Acerca de la introducción, de alrededor de 50 páginas, a pesar de la modestia con que la investigadora la describe, como un mero contexto para los poemas, quiero destacar que se trata de un recorrido cronológico que tiene las virtudes de la amenidad y la ilación fluidas, las cuales entregarán a cada lector alguna sorpresa. Sin duda Octavio Paz, a quien el volumen está dedicado como homenaje, ocupa con justeza un lugar preponderante en este panorama. A Tablada y a Rebolledo también les dedica un buen número de páginas. Hay un apartado interesante sobre las “tradiciones espirituales” y su presencia en México, en el que desfilan, entre otros temas, la teosofía, los intereses de Vasconcelos por el pensamiento oriental, la editorial argentina Kier, la cultura hippie, la expansión de la conciencia, el I-Ching y hasta María Sabina. Otros apartados tratan de las generaciones posteriores a Paz, organizados a partir de figuras y revistas, como Sergio Mondragón y El Corno Emplumado, José Vicente Anaya y Alforja, y El Zaguán, donde destaca la participación de Alberto Blanco y Luis Roberto Vera. Otras secciones están dedicadas a la experiencia de los viajes -incidentales o de largo aliento- a Japón, China e India, en los cuales Elsa Cross va acomodando a varios de los poetas participantes.

Para terminar, diré que El Lejano Oriente en la poesía mexicana puede parecer un abrumador volumen que amenaza con aplastarnos con sus más de 800 páginas, pero en realidad es una gran “caja de sorpresas” -designación que Paz utilizó para referirse a la obra de Tablada- y una invitación a realizar múltiples viajes. Al final de su introducción, Elsa Cross levanta la siguiente pregunta y la deja por momentos en vilo: “¿Hay una invención mexicana del Lejano Oriente?”. Su impresión es que el conjunto de nexos e interrelaciones con el Oriente presente en el libro es de una naturaleza más bien aleatoria. Sin embargo, desde el punto de vista de la poesía -continúa-, esta serie de intuiciones y vislumbres es lo único indispensable para que el poeta plasme la impronta de su palabra. La pregunta sigue en pie para los lectores de El Lejano Oriente en la poesía mexicana.

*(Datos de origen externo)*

Definition arena : json double :=
  JObj [("id", JStr "KovZpZA7AAEA"); ("name", JStr "The Arena");
        ("type", JStr "venue"); ("url", JStr "https://example.test/arena");
        ("locale", JStr "en-us"); ("timezone", JStr "America/New_York");
        ("city", JObj [("name", JStr "New York")]);
        ("state", JObj [("name", JStr "New York"); ("stateCode", JStr "NY")]);
        ("country", JObj [("name", JStr "United States");
                          ("countryCode", JStr "US")]);
        ("address", JObj [("line1", JStr "4 Pennsylvania Plaza")]);
        ("location", JObj [("longitude", JStr "-73.9916006");
                           ("latitude", JStr "40.7497062")])].

Definition hall : json double :=
  JObj [("id", JStr "KovZpZAEkn6A"); ("name", JStr "The Hall");
        ("type", JStr "venue"); ("url", JStr "https://example.test/hall");
        ("locale", JStr "en-us")].

Definition music : json double :=
  JObj [("primary", JBool true);
        ("segment", JObj [("id", JStr "KZFzniwnSyZfZ7v7nJ"); ("name", JStr "Music")]);
        ("genre", JObj [("id", JStr "KnvZfZ7vAvE"); ("name", JStr "Jazz")])].

Definition theatre : json double :=
  JObj [("primary", JBool false);
        ("segment", JObj [("id", JStr "KZFzniwnSyZfZ7v7na");
                          ("name", JStr "Arts & Theatre")])].

Definition band_with (classifications : list (json double)) : list (string * json double) :=
  [("id", JStr "K8vZ9171ob7"); ("name", JStr "The Band");
   ("type", JStr "attraction"); ("url", JStr "https://example.test/band");
   ("locale", JStr "en-us");
   ("classifications", JArr classifications)].

Definition price (type : string) (min max : Z) : json double :=
  JObj [("type", JStr type); ("currency", JStr "USD");
        ("min", JNum (int min)); ("max", JNum (int max))].

Definition concert_with (venues prices : list (json double)) : list (string * json double) :=
  [("id", JStr "G5diZfkn0B-bh"); ("name", JStr "The Concert");
   ("type", JStr "event"); ("url", JStr "https://example.test/concert");
   ("locale", JStr "en-us");
   ("dates", JObj [("start", JObj [("localDate", JStr "2026-11-03")]);
                   ("timezone", JStr "America/New_York")]);
   ("priceRanges", JArr prices);
   ("_embedded", JObj [("venues", JArr venues)])].

Definition found_venues : json double :=
  JObj [("_embedded", JObj [("venues", JArr [arena; hall])])].

Definition venue_by_id_as_text : list (string * json double) :=
  [("type", JStr "venue"); ("venueId", JStr "KovZpZA7AAEA");
   ("format", JStr "text")].

Lemma at_most_one_known_request_witness :
  fst (invoke (answering (ok hall)) (search_request venue_by_id_as_text)) = []
  \/ exists req,
       fst (invoke (answering (ok hall)) (search_request venue_by_id_as_text))
       = [req]
       /\ known_endpoint req.
Proof.
  exact (at_most_one_known_request (answering (ok hall))
           (search_request venue_by_id_as_text)).
Defined.

Lemma failures_leave_as_internal_errors_witness :
  (exists text,
     McpError InternalError
       "Error: Cannot read properties of null (reading '_embedded')"
     = McpError (num:=double) InternalError text)
  \/ McpError InternalError
       "Error: Cannot read properties of null (reading '_embedded')"
     = TypeError (num:=double) CannotConvertToPrimitive.
Proof.
  exact (failures_leave_as_internal_errors (answering (ok JNull))
           (search_request venue_by_id_as_text) _ eq_refl).
Defined.

Lemma results_hold_one_nonempty_text_witness :
  exists t,
    content (text_result ("Venue: The Hall (ID: KovZpZAEkn6A)" ++ nl
                          ++ "URL: https://example.test/hall"))
    = [ {| content_type := "text"; text := t |} ] /\ t <> "".
Proof.
  exact (results_hold_one_nonempty_text (answering (ok hall))
           (search_request venue_by_id_as_text) _ eq_refl).
Defined.

Lemma unknown_tool_leaves_as_internal_error_witness :
  invoke (answering (ok JNull)) {| name := "other"; arguments := None |}
  = ([], inl (McpError InternalError
                "Error: MCP error -32601: Unknown tool: other")).
Proof.
  exact (unknown_tool_leaves_as_internal_error (answering (ok JNull))
           {| name := "other"; arguments := None |} ltac:(discriminate)).
Defined.

Lemma no_response_is_reported_witness :
  snd (invoke silent (search_request venue_by_id))
  = inl (McpError InternalError "No response from Ticketmaster Partner API").
Proof.
  exact (no_response_is_reported silent (search_request venue_by_id)
           {| url := "/venues/KovZpZA7AAEA"; params := None |}
           eq_refl eq_refl).
Defined.

Lemma missing_arguments_fail_before_any_request_witness :
  invoke silent {| name := "search_tm_partner"; arguments := None |}
  = ([], inl (McpError InternalError
                "Error: Cannot destructure property 'type' of 'args' as it is undefined.")).
Proof.
  exact (missing_arguments_fail_before_any_request silent
           {| name := "search_tm_partner"; arguments := None |}
           eq_refl eq_refl).
Defined.

Lemma with_market_declares_like_with_locale (k : string) :
  In k (map fst (declared_properties (num:=double))) ->
  lookup k with_market = lookup k with_locale.
Proof.
  intros Hk. simpl in Hk.
  repeat destruct Hk as [<-|Hk]; try reflexivity. contradiction.
Qed.

Lemma undeclared_arguments_are_ignored_witness :
  invoke (answering (ok found_venues)) (search_request with_market)
  = invoke (answering (ok found_venues)) (search_request with_locale).
Proof.
  exact (undeclared_arguments_are_ignored (answering (ok found_venues))
           with_market with_locale with_market_declares_like_with_locale).
Defined.

Definition jazz_venues : list (string * json double) :=
  [("type", JStr "venue"); ("keyword", JStr "jazz")].

Definition twenty_jazz_venues : list (string * json double) :=
  ("size", JNum (int 20)) :: jazz_venues.

Lemma twenty_is_the_default (k : string) :
  k <> "size" -> lookup k twenty_jazz_venues = lookup k jazz_venues.
Proof.
  intros Hk. unfold twenty_jazz_venues. simpl.
  destruct (String.eqb_spec k "size"); [contradiction|reflexivity].
Qed.

Lemma declared_defaults_are_applied_witness :
  invoke (answering (ok found_venues)) (search_request jazz_venues)
  = invoke (answering (ok found_venues)) (search_request twenty_jazz_venues).
Proof.
  exact (declared_defaults_are_applied (answering (ok found_venues))
           "size" (JNum (int 20)) jazz_venues twenty_jazz_venues
           eq_refl eq_refl eq_refl twenty_is_the_default).
Defined.

Definition jazz_in_boston : list (string * json double) :=
  [("type", JStr "event"); ("keyword", JStr "jazz"); ("city", JStr "Boston");
   ("unit", JStr "km"); ("classificationName", JArr [JStr "Music"]);
   ("size", JNum (int 5)); ("format", JStr "text")].

Lemma conforming_call_makes_one_client_call_witness :
  exists req,
    fst (invoke (answering (ok found_venues)) (search_request jazz_in_boston))
    = [req]
    /\ known_endpoint req.
Proof.
  exact (conforming_call_makes_one_client_call (answering (ok found_venues))
           jazz_in_boston eq_refl).
Defined.

Definition event_by_id_alone : list (string * json double) :=
  [("type", JStr "event"); ("eventId", JStr "G5diZfkn0B-bh")].

Lemma event_by_id_reads_alike (k : string) :
  In k event_fetch_fields -> lookup k event_by_id = lookup k event_by_id_alone.
Proof.
  intros Hk. simpl in Hk.
  repeat destruct Hk as [<-|Hk]; try reflexivity. contradiction.
Qed.

Lemma fetch_ignores_every_filter_witness :
  invoke (answering (ok JNull)) (search_request event_by_id)
  = invoke (answering (ok JNull)) (search_request event_by_id_alone).
Proof.
  exact (proj1 (fetch_ignores_every_filter (answering (ok JNull))
                  event_by_id event_by_id_alone)
               eq_refl eq_refl event_by_id_reads_alike).
Defined.

Definition jazz_venues_in_november : list (string * json double) :=
  [("type", JStr "venue"); ("startDateTime", JStr "2026-11-01T00:00:00Z");
   ("keyword", JStr "jazz"); ("classificationName", JArr [JStr "Music"])].

Lemma november_is_not_read (k : string) :
  ~ In k venue_unused ->
  lookup k jazz_venues_in_november = lookup k jazz_venues.
Proof.
  intros Hk. unfold jazz_venues_in_november, jazz_venues. simpl.
  destruct (String.eqb_spec k "type"); [reflexivity|].
  destruct (String.eqb_spec k "startDateTime") as [->|].
  { exfalso. apply Hk. simpl. auto. }
  destruct (String.eqb_spec k "keyword"); [reflexivity|].
  destruct (String.eqb_spec k "classificationName") as [->|]; [|reflexivity].
  exfalso. apply Hk. simpl. auto 6.
Qed.

Lemma venue_requests_ignore_dates_and_classes_witness :
  invoke (answering (ok found_venues)) (search_request jazz_venues_in_november)
  = invoke (answering (ok found_venues)) (search_request jazz_venues).
Proof.
  exact (venue_requests_ignore_dates_and_classes (answering (ok found_venues))
           jazz_venues_in_november jazz_venues eq_refl november_is_not_read).
Defined.

Definition bands : list (string * json double) :=
  [("type", JStr "attraction"); ("keyword", JStr "band")].

Definition bands_in_boston : list (string * json double) :=
  [("type", JStr "attraction"); ("city", JStr "Boston");
   ("keyword", JStr "band"); ("radius", JStr "10")].

Lemma boston_is_not_read (k : string) :
  ~ In k attraction_unused -> lookup k bands_in_boston = lookup k bands.
Proof.
  intros Hk. unfold bands_in_boston, bands. simpl.
  destruct (String.eqb_spec k "type"); [reflexivity|].
  destruct (String.eqb_spec k "city") as [->|].
  { exfalso. apply Hk. simpl. auto 6. }
  destruct (String.eqb_spec k "keyword"); [reflexivity|].
  destruct (String.eqb_spec k "radius") as [->|]; [|reflexivity].
  exfalso. apply Hk. simpl. auto 12.
Qed.

Lemma attraction_requests_ignore_dates_and_places_witness :
  invoke (answering (ok JNull)) (search_request bands_in_boston)
  = invoke (answering (ok JNull)) (search_request bands).
Proof.
  exact (attraction_requests_ignore_dates_and_places (answering (ok JNull))
           bands_in_boston bands eq_refl boston_is_not_read).
Defined.

Lemma price_distinct_keys type min max : distinct_keys (price type min max).
Proof.
  simpl. repeat split; repeat constructor; simpl; intuition discriminate.
Qed.

Lemma price_plain_numbers type min max : plain_numbers (price type min max).
Proof.
  simpl. repeat split; unfold int;
    destruct (Bool.bool_dec _ true); try destruct (0 <? _)%Z; reflexivity.
Qed.

Lemma distinct_bodies_have_distinct_json_results_witness :
  render (args_of [("type", JStr "event")]) (price "standard" 35 120)
  <> render (args_of [("type", JStr "event")]) (price "vip" 250 400).
Proof.
  apply (proj1 (distinct_bodies_have_distinct_json_results
                  (args_of [("type", JStr "event")])
                  (price "standard" 35 120) (price "vip" 250 400) eq_refl));
    try apply price_distinct_keys; try apply price_plain_numbers.
  discriminate.
Defined.

Lemma venue_projection_is_total_witness :
  succeeds (formatVenueAsText (Some arena)).
Proof. exact (venue_projection_is_total (Some arena) eq_refl). Defined.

Recibido: 07 de Febrero de 2024; Aprobado: 28 de Mayo de 2024; Publicado: 16 de Diciembre de 2024

Rodolfo Mata Sandoval es investigador en el Instituto de Investigaciones Filológicas de la Universidad Nacional Autónoma de México (UNAM). Es autor de una antología, cuatro ediciones facsimilares y varios ensayos sobre José Juan Tablada. Fundó en 2003 el sitio José Juan Tablada: vida, letra e imagen (Instituto de Investigaciones Filológicas de la UNAM). Sobre literatura, ciencia y medios digitales, publicó Las vanguardias literarias latinoamericanas y la ciencia (UNAM, 2003), el ensayo “Divulgación de la ciencia: traducción, surrealismo y (auto)biografía” (en Narrar la ciencia, coordinado por Aquiles Negrete Yanquelevich, UNAM, 2014) y, en coautoría con Leonardo Flores y Claudia Kozak, la Antología Lit(e)Lat Volumen 1 (Red de Literatura Electrónica Latinoamericana, 2020; antologia.litelat.net). Es coautor (con Regina Aída Crespo) de Ensayistas brasileños: literatura, cultura y sociedad (UNAM, 2005) y de Alguna poesía brasileña. Antología (1963-2007) (UNAM, 2014). Ha publicado siete libros de poesía. Es autor del blog Qué decir y coautor, con Diego Bonilla, del sitio Bio Electric Dot, donde se ubica el poema electrónico “Big Data” (2019), nominado al Robert Coover Award 2021.